Ainsi, la question européenne reste longtemps au Quai d'Orsay le monopole d'un petit groupe d'une quinzaine de spécialistes. L'immense majorité des diplomates - à l'image des Français - regardent de loin la construction européenne, sans conviction ni véritable information à propos de ces dossiers. Résultat significatif, "le personnel du ministère des Affaires étrangères épouse l'évolution de l'opinion publique française, passant d'une prédisposition relativement favorable à une attitude sceptique, voire critique", témoigne un diplomate. Il est délicat d'indiquer une proportion, notamment parce que les nuances abondent, mais nul ne peut nier qu'il y a de moins en moins d'euro-enthousiastes au Quai.

Au-delà de cet exemple emblématique, la tendance à la monopolisation de l'information réduit mécaniquement le pluralisme des débats internes aussi bien qu'externes. Ce qui explique la faible évaluation des données disponibles et la fragilité à l'égard de la désinformation. Enfin, ce comportement engendre une anticipation médiocre et la non-gestion des conflits à cause de la panne de la décision.

Comment s'étonner qu'il en résulte une politique étrangère volontiers déclaratoire mais souvent incohérente ? Il serait possible d'allonger la liste commencée depuis le début de ce chapitre. N'ajoutons que deux exemples, le premier à propos de la politique agricole européenne, le second au sujet de l'OTAN.

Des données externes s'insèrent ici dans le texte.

(** The characters a class lists: single ones and ranges [a-b]. *)
Fixpoint in_class (body : list Z) (c : Z) : bool :=
  match body with
  | [] => false
  | a :: t =>
      match t with
      | b :: d :: rest =>
          if (b =? 45)%Z then ((a <=? c)%Z && (c <=? d)%Z) || in_class rest c
          else (c =? a)%Z || in_class t c
      | _ => (c =? a)%Z || in_class t c
      end
  end.

Definition class_accepts (body : list Z) (c : Z) : bool :=
  match body with
  | x :: rest => if (x =? 94)%Z then negb (in_class rest c) else in_class body c
  | [] => false
  end.

(** What a key pattern means; an opening bracket that is never closed matches
    nothing. *)
Inductive key_glob : list Z -> list Z -> Prop :=
  | kg_nil : key_glob [] []
  | kg_any p c t : key_glob p t -> key_glob (63%Z :: p) (c :: t)
  | kg_star_none p t : key_glob p t -> key_glob (42%Z :: p) t
  | kg_star_more p c t : key_glob (42%Z :: p) t -> key_glob (42%Z :: p) (c :: t)
  | kg_class body p c t :
      93%Z ∉ body -> class_accepts body c = true -> key_glob p t ->
      key_glob (91%Z :: body ++ 93%Z :: p) (c :: t)
  | kg_escape x p t : key_glob p t -> key_glob (92%Z :: x :: p) (x :: t)
  | kg_char x p t :
      x ∉ [63%Z; 42%Z; 91%Z] -> x <> 92%Z \/ p = [] -> key_glob p t -> key_glob (x :: p) (x :: t).

Lemma position_of_Some x l n :
  position_of x l = Some n <-> exists l1 l2, l = l1 ++ x :: l2 /\ (x ∉ l1) /\ n = length l1.
Proof.
  split.
  - revert n. induction l as [|y t IH]; intros n; simpl; [done|].
    destruct (Z.eqb_spec y x) as [->|Hne].
    + intros [= <-]. exists [], t. split_and!; [done|apply not_elem_of_nil|done].
    + destruct (position_of x t) as [m|]; simpl; intros [= <-].
      destruct (IH m eq_refl) as (l1 & l2 & -> & Hn & ->). exists (y :: l1), l2.
      split_and!; [done|by apply not_elem_of_cons|done].
  - intros (l1 & l2 & -> & Hn & ->). induction l1 as [|y l1 IH]; simpl; [by rewrite Z.eqb_refl|].
    apply not_elem_of_cons in Hn as [Hne Hn]. rewrite (proj2 (Z.eqb_neq y x)) by done. by rewrite IH.
Qed.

Quelle politique agricole ?

La France est particulièrement attentive et sensible à la politique agricole commune, dont les grands céréaliers tirent de larges bénéfices - mais existe-t-il à Paris une philosophie générale en la matière ? Après plusieurs décennies dans les institutions communautaires, un spécialiste s'interroge : "Les négociations sur les prix agricoles se tiennent chaque printemps. Pendant que les paysans défilent dans les rues, les représentants des gouvernements fixent - sous la pression - les prix des produits concernés. Ce qui renvoie nécessairement à une politique agricole.

Quelle est la politique agricole de la France ? Après de nombreuses années dans les institutions communautaires je ne la connais toujours pas. Veut-on le maintien des petites exploitations ou de vastes champs de blés ou de maïs de 300 hectares ? Considère-t-on les paysans comme les jardiniers des paysages de la France ou importe-on à moindre coût du beurre ou du mouton de Nouvelle - Zélande ? Alors qu'on devrait d'abord définir ce qu'on veut de manière cohérente, puis en déduire l'action à mener en fonction des circonstances, Paris réagit au coup par coup, au grès des évènements".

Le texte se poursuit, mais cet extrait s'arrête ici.